** Dataset content follows **

Lemma run_for_each_set s x p c fi fj value (ks : list nat) :
  objs s !! x = Some p -> heap s !! p = Some c ->
  (forall k, In k ks -> in_shape (pointee c) (fi k) (fj k) = true) ->
  for_each ks (fun k => bind (backend_ptr x)
                          (fun p => eigen_set p (fi k) (fj k) value)) s
  = (inr tt, {| heap := alter (with_pointee (set_all fi fj value ks)) p (heap s);
                objs := objs s |}).
Proof.
  revert s c. induction ks as [|k ks IH]; intros s c Hx Hp Hin.
  - simpl. unfold ret, set_all. simpl. rewrite with_pointee_id. by destruct s.
  - cbn [for_each].
    assert (Hk : in_shape (pointee c) (fi k) (fj k) = true) by (apply Hin; by left).
    rewrite (bind_ok _ _ s tt
               {| heap := alter (with_pointee (fun b => set_coeff b (fi k) (fj k) value)) p (heap s);
                  objs := objs s |}).
    2:{ rewrite (bind_ok _ _ _ _ _ (run_backend_ptr _ _ _ Hx)).
        by apply (run_eigen_set _ _ c). }
    erewrite IH; simpl.
    + by rewrite list_alter_alter_eq.
    + done.
    + by rewrite list_lookup_alter_eq, Hp.
    + intros k' Hk'. simpl. unfold in_shape in *. simpl. apply Hin. by right.
Qed.

Lemma backend_of_lookup s x p c :
  objs s !! x = Some p -> heap s !! p = Some c -> backend_of s x = Some (pointee c).
Proof. intros Hx Hp. unfold backend_of. by rewrite Hx, Hp. Qed.

Lemma clear_row_acts s x v ii :
  ii < b_rows v ->
  acts_in_place s x v
    (bind (cols x) (fun n => for_upto n (fun jj =>
       bind (backend_ptr x) (fun p => eigen_set p ii jj scalar_0))))
    (set_all (fun _ => ii) (fun jj => jj) scalar_0 (seq 0 (b_cols v))).
Proof.
  intros Hii s0 p c0 Hx Hp <- _.
  rewrite (bind_ok _ _ _ _ _ (run_cols _ _ _ (backend_of_lookup _ _ _ _ Hx Hp))).
  unfold for_upto.
  apply (run_for_each_set s0 x p c0 (fun _ => ii) (fun jj => jj)); [done..|].
  intros k Hk%in_seq. unfold in_shape.
  apply andb_true_iff. split; apply Nat.ltb_lt; lia.
Qed.

Lemma clear_col_acts s x v jj :
  jj < b_cols v ->
  acts_in_place s x v
    (bind (rows x) (fun r => for_upto r (fun ii =>
       bind (backend_ptr x) (fun p => eigen_set p ii jj scalar_0))))
    (set_all (fun ii => ii) (fun _ => jj) scalar_0 (seq 0 (b_rows v))).
Proof.
  intros Hjj s0 p c0 Hx Hp <- _.
  rewrite (bind_ok _ _ _ _ _ (run_rows _ _ _ (backend_of_lookup _ _ _ _ Hx Hp))).
  unfold for_upto.
  apply (run_for_each_set s0 x p c0 (fun ii => ii) (fun _ => jj)); [done..|].
  intros k Hk%in_seq. unfold in_shape.
  apply andb_true_iff. split; apply Nat.ltb_lt; lia.
Qed.

Lemma unit_row_acts s x v ii :
  ii < b_rows v -> ii < b_cols v ->
  acts_in_place s x v
    (bind (cols x) (fun n =>
       bind (for_upto n (fun jj =>
               bind (backend_ptr x) (fun p => eigen_set p ii jj scalar_0)))
         (fun _ => bind (backend_ptr x) (fun p => eigen_set p ii ii scalar_1))))
    (fun b => set_coeff
                (set_all (fun _ => ii) (fun jj => jj) scalar_0 (seq 0 (b_cols v)) b)
                ii ii scalar_1).
Proof.
  intros Hr Hc s0 p c0 Hx Hp <- _.
  rewrite (bind_ok _ _ _ _ _ (run_cols _ _ _ (backend_of_lookup _ _ _ _ Hx Hp))).
  unfold for_upto.
  erewrite bind_ok.
  2:{ apply (run_for_each_set s0 x p c0 (fun _ => ii) (fun jj => jj)); [done..|].
      intros k Hk%in_seq. unfold in_shape.
      apply andb_true_iff. split; apply Nat.ltb_lt; lia. }
  erewrite bind_ok; [|by apply run_backend_ptr].
  erewrite run_eigen_set; simpl.
  - by rewrite list_alter_alter_eq.
  - by rewrite list_lookup_alter_eq, Hp.
  - simpl. unfold in_shape.
    destruct (set_all_shape (fun _ => ii) (fun jj => jj) scalar_0
                (seq 0 (b_cols (pointee c0))) (pointee c0)) as [-> ->].
    apply andb_true_iff. split; by apply Nat.ltb_lt.
Qed.

Lemma unit_col_acts s x v jj :
  jj < b_rows v -> jj < b_cols v ->
  acts_in_place s x v
    (bind (rows x) (fun r =>
       bind (for_upto r (fun ii =>
               bind (backend_ptr x) (fun p => eigen_set p ii jj scalar_0)))
         (fun _ => bind (backend_ptr x) (fun p => eigen_set p jj jj scalar_1))))
    (fun b => set_coeff
                (set_all (fun ii => ii) (fun _ => jj) scalar_0 (seq 0 (b_rows v)) b)
                jj jj scalar_1).
Proof.
  intros Hr Hc s0 p c0 Hx Hp <- _.
  rewrite (bind_ok _ _ _ _ _ (run_rows _ _ _ (backend_of_lookup _ _ _ _ Hx Hp))).
  unfold for_upto.
  erewrite bind_ok.
  2:{ apply (run_for_each_set s0 x p c0 (fun ii => ii) (fun _ => jj)); [done..|].
      intros k Hk%in_seq. unfold in_shape.
      apply andb_true_iff. split; apply Nat.ltb_lt; lia. }
  erewrite bind_ok; [|by apply run_backend_ptr].
  erewrite run_eigen_set; simpl.
  - by rewrite list_alter_alter_eq.
  - by rewrite list_lookup_alter_eq, Hp.
  - simpl. unfold in_shape.
    destruct (set_all_shape (fun ii => ii) (fun _ => jj) scalar_0
                (seq 0 (b_rows (pointee c0))) (pointee c0)) as [-> ->].
    apply andb_true_iff. split; by apply Nat.ltb_lt.
Qed.

(** **** [axpy] *)

Lemma run_has_equal_shape s x y v w :
  backend_of s x = Some v -> backend_of s y = Some w ->
  has_equal_shape x y s
  = (inr (Nat.eqb (b_rows v) (b_rows w) && Nat.eqb (b_cols v) (b_cols w)), s).
Proof.
  intros Hv Hw. unfold has_equal_shape.
  rewrite (bind_ok _ _ _ _ _ (run_rows _ _ _ Hv)).
  rewrite (bind_ok _ _ _ _ _ (run_rows _ _ _ Hw)).
  rewrite (bind_ok _ _ _ _ _ (run_cols _ _ _ Hv)).
  by rewrite (bind_ok _ _ _ _ _ (run_cols _ _ _ Hw)).
Qed.

Lemma axpy_acts s x v (px : nat) cx alpha :
  heap s !! px = Some cx ->
  b_rows (pointee cx) = b_rows v -> b_cols (pointee cx) = b_cols v ->
  acts_in_place s x v
    (bind (backend_ptr x) (fun p => eigen_add_scaled p alpha px))
    (add_scaled_coeffs alpha (pointee cx)).
Proof.
  intros Hpx Hr Hc s0 p c0 Hx Hp <- Hpres.
  destruct (Hpres _ _ Hpx) as (cx' & Hpx' & Heq).
  rewrite (bind_ok _ _ _ _ _ (run_backend_ptr _ _ _ Hx)).
  unfold eigen_add_scaled.
  rewrite (bind_ok _ _ _ _ _ (run_deref _ _ _ Hpx')).
  rewrite (bind_ok _ _ _ _ _ (run_deref _ _ _ Hp)).
  rewrite Heq, Hr, Hc, !Nat.eqb_refl. done.
Qed.
Lemma all_coeffs_spec (P : ScalarImp -> bool) (b : @BackendType ScalarImp) :
  all_coeffs P b = true ->
  forall i j, i < b_rows b -> j < b_cols b -> P (coeff b i j) = true.
Proof.
  unfold all_coeffs. rewrite forallb_forall. intros Hall i j Hi Hj.
  specialize (Hall i). rewrite forallb_forall in Hall.
  apply Hall; apply in_seq; lia.
Qed.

** End of Dataset content **

[The problem] Your task is to transcribe exactly the lines from the one with "forall i j, i" through the end of the data, both included, and nothing besides.

[Answer to the problem]
  forall i j, i < b_rows b -> j < b_cols b -> P (coeff b i j) = true.
Proof.
  unfold all_coeffs. rewrite forallb_forall. intros Hall i j Hi Hj.
  specialize (Hall i). rewrite forallb_forall in Hall.
  apply Hall; apply in_seq; lia.
Qed.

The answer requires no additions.